> The task:
For the data below, give again exactly the lines from the one containing "apply io_methods_ok in" through the one containing "- injection Hs", both ends included, and no others.
Data excerpts START
(** A step of an agent, with the kernel object. *)
Lemma io_inv_agents s e sp' r ed :
  inv s -> Sus.step true (sp s) e = Some sp' -> e <> Sus.Resume ->
  (blocked (at_ s) = true -> r = true -> ed = true \/ signalled sp') ->
  inv (set_kernel r ed (set_sp sp' s)).
Proof.
  intros [H1 H2 H3 H4 H5 H6] Hs He Hrd. destruct (io_agents_frame _ _ _ Hs He) as [Hr _].
  split; simpl; [by eapply sus_ok_step|congruence|done| | |done].
  - intros i a k Hi Hk. destruct (io_agents_kind _ _ _ _ _ _ Hs Hi Hk) as (a' & ? & ?). eauto.
  - intros Hsl. destruct (io_slot_new _ _ _ Hs Hsl) as [[? ->]|(i & k & Hi & ->)]; [by apply H5|]. by eapply H4.
Qed.

(** A step of the coroutine: it runs before and after. *)
Lemma io_inv_co s sp' x r ed :
  inv s -> is_away (at_ s) = false -> is_away x = false -> pc_ok x ->
  running sp' = true -> slot sp' = slot (sp s) -> ready sp' = ready (sp s) -> agents sp' = agents (sp s) ->
  (blocked x = true -> r = true -> ed = true \/ signalled sp') -> inv (St sp' x r ed).
Proof.
  intros [H1 H2 H3 H4 H5 H6] Ha Hx Hpc Hr Hsl Hrd Hag Hb. rewrite Ha in H2.
  split; simpl; [by eapply sus_ok_local|by rewrite Hx|done| | |done].
  - intros i a k. rewrite Hag. intros Hi Hk. destruct (H4 _ _ _ Hi Hk) as (o & d & Heq & _). by rewrite Heq in Ha.
  - rewrite Hsl. destruct (running_slot _ H1 H2) as (-> & _ & _). done.
Qed.

Lemma io_yield_back_inv s b o d : inv s -> at_ s = IBack o d -> inv (yield_back b o d s).
Proof.
  intros Hi Ha. pose proof (iv_run _ Hi) as Hr. pose proof (iv_pc _ Hi) as Hp. rewrite Ha in Hr, Hp.
  unfold yield_back, resumed. repeat case_match; (apply (io_inv_co s); simpl; [done|by rewrite Ha|try done..]).
Qed.

Lemma io_step_co_inv s b s' : inv s -> step_co b s = Some s' -> inv s'.
Proof.
  intros Hi Hs. pose proof (iv_run _ Hi) as Hr. pose proof (iv_pc _ Hi) as Hp. pose proof (iv_ready _ Hi) as Hb.
  unfold step_co in Hs. destruct (at_ s) eqn:Ha; try discriminate Hs; simpl in Hr, Hp, Hb;
    injection Hs as <-; try (by apply io_yield_back_inv); unfold resumed; repeat case_match;
    (apply (io_inv_co s); simpl; [done|by rewrite Ha|try done..]).
  - by destruct Hp.
  - by left.
Qed.

Lemma io_step_sys_inv s r still s' : inv s -> step_sys r still s = Some s' -> inv s'.
Proof.
  intros Hi Hs. pose proof (iv_run _ Hi) as Hr. pose proof (iv_pc _ Hi) as Hp.
  unfold step_sys in Hs. case_bool_decide as Hw; [|done]. destruct (at_ s) eqn:Ha; try discriminate Hs; simpl in Hr, Hp;
    injection Hs as <-; case_match eqn:Hd; (apply (io_inv_co s); simpl; [done|by rewrite Ha|try done..]).
  - by destruct Hp as [[? _] _].
  - intros _ Hk. apply Hp in Hd. by rewrite Hd, Hk in Hw.
  - intros Ho Hk. destruct Hp as [[?|Hp] ?]; [congruence|]. apply Hp in Hd. by rewrite Hd, Hk in Hw.
Qed.

Lemma io_suspend_inv s i o d sp' :
  inv s -> at_ s = IGo o d -> suspend i (kind_of o) (is_some (o_timer o d)) (sp s) = Some sp' ->
  inv (set_at (IAway o d) (set_sp sp' s)).
Proof.
  intros Hi Ha Hsu. destruct (sus_ok_suspend _ _ _ _ _ (iv_sus _ Hi) Hsu) as [Hok Hr].
  pose proof (iv_ready _ Hi) as Hb. pose proof (iv_pc _ Hi) as Hp. rewrite Ha in Hb, Hp.
  destruct (running_slot _ (iv_sus _ Hi) Hr) as (Hsl & _ & _).
  unfold suspend in Hsu. destruct (agents (sp s) !! i) as [[]|] eqn:Hag; try discriminate Hsu. rewrite Hr in Hsu.
  injection Hsu as <-. split; simpl; try done.
  - intros j a k [(<- & -> & _)|[_ Hj]]%lookup_insert_list Hk; [simplify_eq/=; eauto|].
    destruct (iv_kind _ Hi _ _ _ Hj Hk) as (? & ? & ? & _). congruence.
  - by rewrite Hsl.
  - intros Ho Hk. destruct (Hb Ho Hk) as [?|[?|?]]; [by left|by right; left|].
    right. right. simpl. by eapply has_insert_other.
Qed.

Lemma io_kernel_step s e s' :
  step s (Kernel e) = Some s' -> e <> Sus.Resume /\ exists sp', Sus.step true (sp s) e = Some sp' /\ s' = set_sp sp' s.
Proof.
  unfold step. intros Hs. destruct e; try discriminate Hs; (split; [done|]);
    (destruct (Sus.step true (sp s) _) as [sp'|]; [|done]); injection Hs as <-; by exists sp'.
Qed.

Lemma io_step_inv s e s' : inv s -> step s e = Some s' -> inv s'.
Proof.
  intros Hi Hs. pose proof (iv_run _ Hi) as Hr. pose proof (iv_pc _ Hi) as Hp. pose proof (iv_ready _ Hi) as Hb.
  destruct e as [k d| |b|r still|i| | |i bits|i|e|];
    lazymatch type of Hs with step _ (Kernel _) = _ => idtac | _ => unfold step in Hs end.
  - destruct (at_ s) eqn:Ha; try discriminate Hs. destruct (methods !! k) as [a|] eqn:Hk; [|done].
    apply io_methods_ok in Hk. injection Hs as <-.
    destruct (a_reset a); (apply (io_inv_co s); simpl; [done|by rewrite Ha|done..]).
  - destruct (at_ s) eqn:Ha; try discriminate Hs. injection Hs as <-.
    apply (io_inv_co s); simpl; [done|by rewrite Ha|done..].
  - by eapply io_step_co_inv.
  - by eapply io_step_sys_inv.
  - destruct (at_ s) eqn:Ha; try discriminate Hs. destruct (suspend i _ _ (sp s)) as [sp'|] eqn:Hsu; [|done].
    injection Hs as <-. by eapply io_suspend_inv.
  - destruct (at_ s) eqn:Ha; try discriminate Hs. simpl in Hs. destruct (ready (sp s)) eqn:Hrd; simplify_eq/=.
    pose proof (iv_sus _ Hi) as Hok.
    assert (Hok' : Sus.step true (sp s) Sus.Resume = Some (set_co (slot (sp s)) None true o0 (sp s))) by (simpl; by rewrite Hrd).
    apply (sus_ok_step true _ _ _ Hok) in Hok'. destruct (running_slot _ Hok' eq_refl) as (Hsl & _ & Hh). simpl in Hsl, Hh.
    split; simpl; try done; [|by rewrite Hsl].
    intros i a k Ha' Hk. apply (zsum_zero_lookup holds_co _ _ _ ltac:(by intros []) Hh) in Ha'. by destruct a.
  - injection Hs as <-. destruct Hi. split; simpl; try done. auto.
  - destruct (edge s); [|done]. destruct (Sus.step true (sp s) (Wake i bits)) as [sp'|] eqn:Hw; [|done].
    injection Hs as <-. eapply io_inv_agents; [done..|]. intros _ _. right. by eapply io_wake_signals.
  - destruct (Sus.step true (sp s) (Wake i waker_bits)) as [sp'|] eqn:Hw; [|done].
    injection Hs as <-. eapply (io_inv_agents s); [done..|]. intros _ _. right. by eapply io_wake_signals.
  - apply io_kernel_step in Hs as (He & sp' & Hst & ->). eapply (io_inv_agents s); [done..|]. intros Hbl Hk.
    destruct (Hb Hbl Hk); [by left|right]. eapply io_signalled_step; [apply Hi|done..].
  - destruct (at_ s) eqn:Ha; try discriminate Hs. injection Hs as <-. apply (io_inv_co s); simpl; [done|by rewrite Ha|done..].
Qed.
Data excerpts END
> Exercise result:
    apply io_methods_ok in Hk. injection Hs as <-.
    destruct (a_reset a); (apply (io_inv_co s); simpl; [done|by rewrite Ha|done..]).
  - destruct (at_ s) eqn:Ha; try discriminate Hs. injection Hs as <-.
    apply (io_inv_co s); simpl; [done|by rewrite Ha|done..].
  - by eapply io_step_co_inv.
  - by eapply io_step_sys_inv.
  - destruct (at_ s) eqn:Ha; try discriminate Hs. destruct (suspend i _ _ (sp s)) as [sp'|] eqn:Hsu; [|done].
    injection Hs as <-. by eapply io_suspend_inv.
  - destruct (at_ s) eqn:Ha; try discriminate Hs. simpl in Hs. destruct (ready (sp s)) eqn:Hrd; simplify_eq/=.
    pose proof (iv_sus _ Hi) as Hok.
    assert (Hok' : Sus.step true (sp s) Sus.Resume = Some (set_co (slot (sp s)) None true o0 (sp s))) by (simpl; by rewrite Hrd).
    apply (sus_ok_step true _ _ _ Hok) in Hok'. destruct (running_slot _ Hok' eq_refl) as (Hsl & _ & Hh). simpl in Hsl, Hh.
    split; simpl; try done; [|by rewrite Hsl].
    intros i a k Ha' Hk. apply (zsum_zero_lookup holds_co _ _ _ ltac:(by intros []) Hh) in Ha'. by destruct a.
  - injection Hs as <-. destruct Hi. split; simpl; try done. auto.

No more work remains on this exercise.